Start of Block

(* ===== verification/Sodium.v ===== *)
(** * The libsodium backend

    [sodium/src/Backend.cpp] and [HKDF.h]: the functions the library installs in
    the table of [Crypto.v], over the C interface of libsodium.

    libsodium is not part of the repository: class [Libsodium] is the part of its
    interface the backend calls (what a call writes through a pointer and the
    return code it gives), and class [LibsodiumOk] what its documentation
    promises for arguments of the documented sizes.  The functions below are
    the backend's own code; the instances [sodium_backend_ok] and
    [sodium_handshake_ok] show that the table it installs keeps the promises
    the protocol relies on ([BackendOk] and [HandshakeBackendOk]), so that
    what is proved of handshakes and sessions holds over libsodium. *)

From stdpp Require Import base numbers list strings.
From Stdlib Require Import Lia ZArith.
From S2P Require Import Prelude Ser4cpp Enums Codec Messages FrameWriter Crypto SessionMode Session.
From S2P Require Import Chain Handshake Returns.

(** ** The C interface *)

(** Results are what the function writes; a pair starts with the return code.
    Random functions take the number of the draw. *)
Class Libsodium := {
  sodium_init : Z;
  sodium_memzero : bytes -> bytes;
  randombytes_buf : nat -> Z -> bytes;
  sodium_memcmp : bytes -> bytes -> Z;
  hash_sha256_state : Type;
  crypto_hash_sha256_init : hash_sha256_state;
  crypto_hash_sha256_update : hash_sha256_state -> bytes -> hash_sha256_state;
  crypto_hash_sha256_final : hash_sha256_state -> bytes;
  auth_hmacsha256_state : Type;
  crypto_auth_hmacsha256_init : bytes -> auth_hmacsha256_state;
  crypto_auth_hmacsha256_update : auth_hmacsha256_state -> bytes -> auth_hmacsha256_state;
  crypto_auth_hmacsha256_final : auth_hmacsha256_state -> bytes;
  crypto_scalarmult_base : bytes -> bytes;
  crypto_scalarmult : bytes -> bytes -> Z * bytes;
  crypto_sign_keypair : nat -> bytes * bytes;
  crypto_sign_detached : bytes -> bytes -> bytes;
  crypto_sign_verify_detached : bytes -> bytes -> bytes -> Z;
  (* message, associated data, nonce, key: ciphertext and tag *)
  crypto_aead_aes256gcm_encrypt_detached : bytes -> bytes -> bytes -> bytes -> Z * (bytes * bytes);
  (* ciphertext, tag, associated data, nonce, key: message *)
  crypto_aead_aes256gcm_decrypt_detached : bytes -> bytes -> bytes -> bytes -> bytes -> Z * bytes;
}.
(* ===== verification/QIX.v ===== *)
(** * The QIX library

    [libs/qix]: the frames in which a quantum key distribution device delivers
    keys over a serial port.  [QIXFrameParser] looks for frames in a buffer of one
    frame's size, [AsyncQIXFrameReader] fills the buffer from the port and hands
    intact frames to a handler, [QIXFrameWriter] writes frames.

    A read of the port is an event: an error, or some bytes that fit in the part
    of the buffer the read was started with.  The parser moves the bytes it keeps
    to the front of its own buffer with [WSeq::copy_from]; the copy is modelled by
    its value, as for memory that does not overlap.

    The specification is [qix_frames], a function of the whole stream of bytes. *)

From stdpp Require Import base numbers list.
From Stdlib Require Import Lia ZArith.
From S2P Require Import Prelude Ser4cpp CRC.

(** ** [QIXFrame] *)

Inductive QIXStatus := QIXStatus_ok | QIXStatus_key_compromised | QIXStatus_undefined.

#[export] Instance QIXStatus_eq_dec : EqDecision QIXStatus.
Proof. solve_decision. Defined.

Definition QIXStatus_value (s : QIXStatus) : Z :=
  match s with
  | QIXStatus_ok => 0x01
  | QIXStatus_key_compromised => 0xFF
  | QIXStatus_undefined => 0xFE
  end.

Record QIXFrame := mkQIXFrame { key_id : Z; key_data : bytes; status : QIXStatus }.

Definition QIXFrame_default : QIXFrame := mkQIXFrame 0 [] QIXStatus_undefined.

(** ** [QIXFrameParser] *)

Definition qix_sync1 : Z := 0x5A.
Definition qix_sync2 : Z := 0xA5.
Definition qix_sync_size : Z := 2.
Definition qix_key_id_size : Z := 8.
Definition qix_key_size : Z := 32.
Definition qix_status_size : Z := 1.
Definition qix_crc_size : Z := 4.
Definition qix_crc_data_size : Z := qix_key_id_size + qix_key_size + qix_status_size.
Definition qix_total_frame_size : Z := qix_sync_size + qix_crc_data_size + qix_crc_size.

Record QIXFrameParser := mkQIXFrameParser { num_bytes_buffered : Z; qix_buffer : bytes }.

Definition get_status (value : Z) : QIXStatus :=
  if value =? QIXStatus_value QIXStatus_ok then QIXStatus_ok
  else if value =? QIXStatus_value QIXStatus_key_compromised then QIXStatus_key_compromised
  else QIXStatus_undefined.

(** The number of bytes discarded and what is left of the input. *)
Fixpoint find_sync (input : bytes) : Z * bytes :=
  match input with
  | [] => (0, [])
  | b1 :: rest =>
      let found :=
        match rest with
        | [] => b1 =? qix_sync1
        | b2 :: _ => (b1 =? qix_sync1) && (b2 =? qix_sync2)
        end in
      if found then (0, input)
      else let '(num_discard, input) := find_sync rest in (u32 (num_discard + 1), input)
  end.

Section Parser.
Context `{SER : Ser4cpp}.

(** The offset of the part of the buffer that is to be filled. *)
Definition get_write_slice (p : QIXFrameParser) : wseq :=
  wseq_skip (WSeq (qix_buffer p) 0) (num_bytes_buffered p).

Definition calc_frame_crc (p : QIXFrameParser) : Z :=
  CastagnoliCRC32_calc (seq_take (seq_skip (qix_buffer p) qix_sync_size) qix_crc_data_size).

End of Block

## Work request
Set down, please, the lines from the line holding "(** The offset" through the final line of the data, exactly and with nothing added.

## The answer
(** The offset of the part of the buffer that is to be filled. *)
Definition get_write_slice (p : QIXFrameParser) : wseq :=
  wseq_skip (WSeq (qix_buffer p) 0) (num_bytes_buffered p).

Definition calc_frame_crc (p : QIXFrameParser) : Z :=
  CastagnoliCRC32_calc (seq_take (seq_skip (qix_buffer p) qix_sync_size) qix_crc_data_size).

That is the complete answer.